Dataset excerpts
(** The rows of a period that lies within another are rows of the other. *)
Lemma inPeriod_within s e s' e' table :
  s' <= s -> e <= e' ->
  Spec.inPeriod s e table = Spec.inPeriod s e (Spec.inPeriod s' e' table).
Proof.
  intros Hs He. unfold Spec.inPeriod.
  induction table as [|c table IH]; simpl; [reflexivity|].
  destruct (Z.leb_spec s (createdAt c)), (Z.leb_spec (createdAt c) e); simpl;
    destruct (Z.leb_spec s' (createdAt c)), (Z.leb_spec (createdAt c) e'); simpl;
    try lia; rewrite <- ?IH;
    repeat match goal with
           | |- context [?a <=? ?b] => destruct (Z.leb_spec a b); try lia
           end; simpl; reflexivity.
Qed.

Lemma monthStart_mono y m1 m2 :
  1 <= m1 <= m2 -> m2 <= 12 -> Spec.monthStart y m1 <= Spec.monthStart y m2.
Proof.
  intros H1 H2. rewrite <- !startOf_month by lia. apply start_mono. lia.
Qed.

Lemma monthEnd_mono y m1 m2 :
  1 <= m1 <= m2 -> m2 <= 12 -> Spec.monthEnd y m1 <= Spec.monthEnd y m2.
Proof.
  intros H1 H2. rewrite <- !endOf_month by lia. apply end_mono. lia.
Qed.

(** The report of a table over a valid interval. *)
Lemma reportOf_returns table pt year month s e :
  Summary.periodBounds pt year month = (Num s, Num e) ->
  exists r,
    reportOf (Some table) pt year month = Some r /\
    periodItemCount (metadata r) = Z.of_nat (List.length (Spec.inPeriod s e table)) /\
    periodCompletedCount (metadata r)
    = Z.of_nat (List.length (filter isCompleted (Spec.inPeriod s e table))) /\
    totalExpenses r = Spec.sumOfCosts (Spec.inPeriod s e table) /\
    totalRevenue r = Spec.sumOfCosts (filter isCompleted (Spec.inPeriod s e table)).
Proof.
  intros B. unfold reportOf. rewrite B. eexists. split; [apply report_returns|].
  cbn [metadata periodItemCount periodCompletedCount totalExpenses totalRevenue].
  rewrite !sumCost_total. repeat split.
Qed.

(** What a narrower period counts, a wider one counts too. *)
Lemma narrower_counts_less table s e s' e' :
  s' <= s -> e <= e' ->
  (List.length (Spec.inPeriod s e table)
   <= List.length (Spec.inPeriod s' e' table))%nat /\
  (List.length (filter isCompleted (Spec.inPeriod s e table))
   <= List.length (filter isCompleted (Spec.inPeriod s' e' table)))%nat /\
  ((forall c v, In c table -> estimatedCost c = Some v -> 0 <= v) ->
   Spec.sumOfCosts (Spec.inPeriod s e table)
   <= Spec.sumOfCosts (Spec.inPeriod s' e' table) /\
   Spec.sumOfCosts (filter isCompleted (Spec.inPeriod s e table))
   <= Spec.sumOfCosts (filter isCompleted (Spec.inPeriod s' e' table))).
Proof.
  intros Hs He. rewrite (inPeriod_within s e s' e' table Hs He).
  set (wide := Spec.inPeriod s' e' table).
  assert (W : forall c, In c wide -> In c table).
  { intros c Hc. unfold wide, Spec.inPeriod in Hc. now apply filter_In in Hc. }
  split; [apply length_filter_le|]. split.
  - unfold Spec.inPeriod at 1. rewrite filter_comm. apply length_filter_le.
  - intros Hpos. split.
    + apply sumOfCosts_filter_le. intros c v Hc. apply Hpos. auto.
    + unfold Spec.inPeriod at 1. rewrite filter_comm.
      apply sumOfCosts_filter_le. intros c v Hc. apply Hpos.
      apply W. now apply filter_In in Hc.
Qed.
Lemma include_history_ok (l : list Inst) (s : EnumStatics) :
  include_history l s -> enum_registry_ok l s.
Proof.
  induction 1 as [|l s name value s' _ IH Hc|l s r s' _ IH HL].
  - apply enum_registry_initial.
  - by apply (include_construct_ok _ _ _ s).
  - rewrite include_List_ok in HL. destruct IH as [Hv Hn Hl Hi Hnd Hne].
    destruct (enum_listInitFlag s); injection HL as <- <-; [by split|].
    split; cbn [enum_valueMap enum_nameMap enum_nameMapIgnoreCase
                enum_instances]; try done.
    by rewrite std_sort_perm.
Qed.

Lemma enum_history_ok (l : list Inst) (s : EnumStatics) :
  enum_history l s -> enum_registry_ok l s /\ enum_instances s = l.
Proof.
  induction 1 as [|l s name value s' _ [IH IHi] Hc].
  - split; [apply enum_registry_initial | reflexivity].
  - destruct (enum_construct_ok _ _ _ _ _ IH Hc) as [Hok Hi].
    split; [done|]. by rewrite Hi, IHi.
Qed.

Lemma include_construct_all_history (defs : list (string * Z)) :
  forall l s s',
    include_history l s ->
    construct_all SmartEnumInclude.SmartEnum defs s = Ok tt s' ->
    include_history (l ++ map instance_of defs) s'
    /\ enum_listInitFlag s' = enum_listInitFlag s
    /\ enum_instances s' = enum_instances s ++ map instance_of defs.
Proof.
  induction defs as [|[name value] defs IH]; intros l s s' Hh;
    cbn [construct_all map].
  - unfold ret. intros [= <-]. by rewrite !app_nil_r.
  - unfold bind at 1.
    destruct (SmartEnumInclude.SmartEnum name value s) as [[] s1|] eqn:E1;
      [|discriminate].
    intros Hrest.
    pose proof (include_history_construct _ _ _ _ _ Hh E1) as Hh1.
    destruct (IH _ _ _ Hh1 Hrest) as (Hh' & Hf' & Hi').
    unfold SmartEnumInclude.SmartEnum in E1.
    destruct (empty name); [discriminate|].
    apply include_registerInstance_ok in E1 as (_ & Ei & _ & _ & _ & Ef).
    change (instance_of (name, value)) with (mkInst name value).
    rewrite <- app_assoc in Hh'. split; [exact Hh'|].
    split; [congruence|]. by rewrite Hi', Ei, <- app_assoc.
Qed.

Lemma enum_construct_all_history (defs : list (string * Z)) :
  forall l s s',
    enum_history l s ->
    construct_all SmartEnum.SmartEnum defs s = Ok tt s' ->
    enum_history (l ++ map instance_of defs) s'.
Proof.
  induction defs as [|[name value] defs IH]; intros l s s' Hh;
    cbn [construct_all map].
  - unfold ret. intros [= <-]. by rewrite !app_nil_r.
  - unfold bind at 1.
    destruct (SmartEnum.SmartEnum name value s) as [[] s1|] eqn:E1;
      [|discriminate].
    intros Hrest.
    pose proof (enum_history_construct _ _ _ _ _ Hh E1) as Hh1.
    pose proof (IH _ _ _ Hh1 Hrest) as Hh'.
    change (instance_of (name, value)) with (mkInst name value).
    by rewrite <- app_assoc in Hh'.
Qed.

End enum_registry.

(** ** Claims about the two SmartEnum headers *)

Section enum_claims.

Context `{StdSort}.

Lemma first_with_name_self (l : list Inst) (x : Inst) :
  NoDup (map Name l) -> x ∈ l -> first_with_name (Name x) l = Some x.
Proof.
  intros Hnd Hx. unfold first_with_name.
  destruct (find _ l) as [y|] eqn:E.
  - apply find_some in E as [Hy Hn]. apply String.eqb_eq in Hn.
    apply list_elem_of_In in Hy. f_equal.
    by apply (NoDup_map_inj Name l).
  - apply list_elem_of_In in Hx.
    pose proof (find_none _ _ E x Hx) as Hf. cbv beta in Hf.
    by rewrite String.eqb_refl in Hf.
Qed.

Lemma first_with_value_of_member (l : list Inst) (x : Inst) :
  x ∈ l ->
  exists y, first_with_value (Value x) l = Some y /\ Value y = Value x
            /\ (Forall (fun z => Value z = Value x -> z = x) l -> y = x).
Proof.
  intros Hx. destruct (first_with_value (Value x) l) as [y|] eqn:E.
  - destruct (first_with_value_Some _ _ _ E) as [Hy Hv].
    exists y. split; [done|]. split; [done|].
    intros Hall. rewrite Forall_forall in Hall. by apply Hall.
  - apply first_with_value_None in E. rewrite Forall_forall in E.
    by destruct (E x Hx).
Qed.

Lemma include_round_trip (l : list Inst) (s : EnumStatics) (x : Inst) :
  enum_registry_ok l s -> x ∈ l ->
  SmartEnumInclude.FromName (Name x) false s = Ok x s
  /\ exists y, SmartEnumInclude.FromValue (Value x) s = Ok y s
       /\ first_with_value (Value x) l = Some y
       /\ Value y = Value x
       /\ (Forall (fun z => Value z = Value x -> z = x) l -> y = x).
Proof.
  intros [Hv Hn _ _ Hnd Hne] Hx. split.
  - unfold SmartEnumInclude.FromName, SmartEnumInclude.TryFromNameInternal.
    rewrite Forall_forall in Hne. rewrite (Hne x Hx). run_monad.
    cbn [negb]. rewrite (Hn (Name x)).
    fold (first_with_name (Name x) l). by rewrite first_with_name_self.
  - destruct (first_with_value_of_member l x Hx) as (y & Hy & Hrest).
    exists y. split; [|by split].
    unfold SmartEnumInclude.FromValue, SmartEnumInclude.TryFromValueInternal.
    run_monad. rewrite (Hv (Value x)).
    fold (first_with_value (Value x) l). by rewrite Hy.
Qed.

Lemma enum_round_trip (l : list Inst) (s : EnumStatics) (x : Inst) :
  enum_registry_ok l s -> x ∈ l ->
  SmartEnum.FromName (Name x) false s = Ok x s
  /\ exists y, SmartEnum.FromValue (Value x) s = Ok y s
       /\ first_with_value (Value x) l = Some y
       /\ Value y = Value x
       /\ (Forall (fun z => Value z = Value x -> z = x) l -> y = x).
Proof.
  intros [Hv Hn _ _ Hnd Hne] Hx. split.
  - unfold SmartEnum.FromName, SmartEnum.TryFromName,
      SmartEnum.TryFromNameInternal.
    run_monad. rewrite (Hn (Name x)).
    fold (first_with_name (Name x) l). by rewrite first_with_name_self.
  - destruct (first_with_value_of_member l x Hx) as (y & Hy & Hrest).
    exists y. split; [|by split].
    unfold SmartEnum.FromValue, SmartEnum.TryFromValue,
      SmartEnum.TryFromValueInternal.
    run_monad. rewrite (Hv (Value x)).
    fold (first_with_value (Value x) l). by rewrite Hy.
Qed.

(** C8.  The SmartEnum.hpp whose [List()] is [return instances();] returns
    the registered instances in registration order.  The [List()] of
    include/SmartEnum.hpp returns a permutation of them; its first call
    sorts the vector, so that call returns them ascending by name. *)
Theorem C8_List_order_in_both_headers :
  (forall l s, enum_history l s -> SmartEnum.List s = Ok l s)
  /\ (forall l s, include_history l s ->
        exists r s', SmartEnumInclude.List s = Ok r s'
          /\ Permutation r l
          /\ (enum_listInitFlag s = false ->
              r = std_sort name_less (enum_instances s)
              /\ ascending_by_name r))
  /\ (forall defs s,
        construct_all SmartEnumInclude.SmartEnum defs enum_initial = Ok tt s ->
        returned (SmartEnumInclude.List s)
        = Some (std_sort name_less (map instance_of defs))).
Proof.
  split; [|split].
  - intros l s Hh. destruct (enum_history_ok _ _ Hh) as [_ <-]. reflexivity.
  - intros l s Hh. apply include_history_ok in Hh as [_ _ _ Hi _ _].
    rewrite include_List_ok. destruct (enum_listInitFlag s).
    + exists (enum_instances s), s. by repeat split.
    + eexists _, _. split; [reflexivity|].
      split; [by rewrite std_sort_perm|]. intros _.
      split; [reflexivity | apply std_sort_ascending_by_name].
  - intros defs s Hc.
    destruct (include_construct_all_history defs [] _ _
                include_history_initial Hc) as (_ & Hf & Hi).
    rewrite include_List_ok, Hf, Hi. reflexivity.
Qed.

(** C9.  For an instance [x] registered in a SmartEnum type (either header,
    at any point of its history): [FromName(x.Name())] returns [x], and
    [FromValue(x.Value())] returns the first registered instance whose value
    is that of [x]; it has the value of [x], and it is [x] itself when no
    other registered instance shares the value. *)
Theorem C9_round_trip_up_to_first_registrant :
  (forall l s x, include_history l s -> x ∈ l ->
     SmartEnumInclude.FromName (Name x) false s = Ok x s
     /\ exists y, SmartEnumInclude.FromValue (Value x) s = Ok y s
          /\ first_with_value (Value x) l = Some y
          /\ Value y = Value x
          /\ (Forall (fun z => Value z = Value x -> z = x) l -> y = x))
  /\ (forall l s x, enum_history l s -> x ∈ l ->
     SmartEnum.FromName (Name x) false s = Ok x s
     /\ exists y, SmartEnum.FromValue (Value x) s = Ok y s
          /\ first_with_value (Value x) l = Some y
          /\ Value y = Value x
          /\ (Forall (fun z => Value z = Value x -> z = x) l -> y = x)).
Proof.
  split; intros l s x Hh Hx.
  - apply include_round_trip; [by apply include_history_ok | done].
  - apply enum_round_trip; [by apply enum_history_ok | done].
Qed.

(** Whatever [std::sort] is linked in, [TestEnum::List()] of
    include/SmartEnum.hpp is [One, Three, Two]. *)
Lemma include_TestEnum_List :
  returned (SmartEnumInclude.List (include_statics TestEnum))
  = Some [mkInst "One" 1; mkInst "Three" 3; mkInst "Two" 2].
Proof.
  rewrite include_List_ok.
  change (enum_listInitFlag (include_statics TestEnum)) with false. cbv iota.
  cbn [returned]. rewrite std_sort_by_name_determined by compute_done.
  vm_compute. reflexivity.
Qed.

End enum_claims.

Section enum_examples.

(** C8, at the [TestEnum] of the tests under include/SmartEnum.hpp: the
    instances are registered as One, Two, Three and [List()] returns
    One, Three, Two. *)
Lemma C8_counterexample_include_List_sorts_by_name :
  map instance_of TestEnum
  = [mkInst "One" 1; mkInst "Two" 2; mkInst "Three" 3]
  /\ construct_all SmartEnumInclude.SmartEnum TestEnum enum_initial
     = Ok tt (include_statics TestEnum)
  /\ returned (SmartEnumInclude.List (include_statics TestEnum))
     = Some [mkInst "One" 1; mkInst "Three" 3; mkInst "Two" 2].
Proof. repeat apply conj; vm_compute; reflexivity. Qed.

Lemma enum_history_TestEnum :
  enum_history [mkInst "One" 1; mkInst "Two" 2; mkInst "Three" 3]
    (enum_statics TestEnum).
Proof.
  apply (enum_construct_all_history TestEnum [] enum_initial);
    [constructor | vm_compute; reflexivity].
Defined.

Lemma C8_witness_registration_order :
  SmartEnum.List (enum_statics TestEnum)
  = Ok [mkInst "One" 1; mkInst "Two" 2; mkInst "Three" 3]
      (enum_statics TestEnum).
Proof.
  exact (proj1 C8_List_order_in_both_headers _ _ enum_history_TestEnum).
Defined.

(** C9, at {A=1, B=1} under include/SmartEnum.hpp: B is registered, and
    [FromValue(B.Value())] returns A. *)
Lemma C9_counterexample_shared_value :
  construct_all SmartEnumInclude.SmartEnum SharedValue enum_initial
  = Ok tt (include_statics SharedValue)
  /\ enum_instances (include_statics SharedValue)
     = [mkInst "A" 1; mkInst "B" 1]
  /\ SmartEnumInclude.FromValue (Value (mkInst "B" 1))
       (include_statics SharedValue)
     = Ok (mkInst "A" 1) (include_statics SharedValue)
  /\ mkInst "A" 1 <> mkInst "B" 1.
Proof. repeat apply conj; try (vm_compute; reflexivity). discriminate. Qed.

Lemma include_history_SharedValue :
  include_history [mkInst "A" 1; mkInst "B" 1] (include_statics SharedValue).
Proof.
  apply (include_construct_all_history SharedValue [] enum_initial);
    [constructor | vm_compute; reflexivity].
Defined.
(** * Rotation, projection and translation utilities of
      [lib/pymafx/utils/geometry.py], over exact real arithmetic

    The tensors of the module hold floating-point numbers.  They are modelled
    here with real numbers: every rounding step is the identity, and the only
    part of IEEE arithmetic that is kept is the production and propagation of
    values that are not finite reals. *)

From Stdlib Require Import String Permutation.
From Stdlib Require Import Reals Lra Psatz List Bool Arith Lia Factorial.
Import ListNotations.
Open Scope R_scope.

(* ================================================================= *)
(** ** Tensor elements *)

(** An element is [Some r] for the finite value [r], and [None] for a value
    that is not a finite real: a NaN, or an infinity.  The two are not told
    apart, and an operation on such a value gives such a value again: a
    result [None] reads "not a finite number".  Two tensors are equal when
    they have the same finite entries at the same places and non-finite
    entries elsewhere. *)
Definition num := option R.

Definition fin (r : R) : num := Some r.

Module Num.

Definition lift1 (f : R -> R) (a : num) : num :=
  match a with
  | Some x => Some (f x)
  | None => None
  end.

__PROBLEM DETAILS__
Gather each line in these records that contains the string "arithmetic".

__WRITTEN RESPONSE__
      [lib/pymafx/utils/geometry.py], over exact real arithmetic
    part of IEEE arithmetic that is kept is the production and propagation of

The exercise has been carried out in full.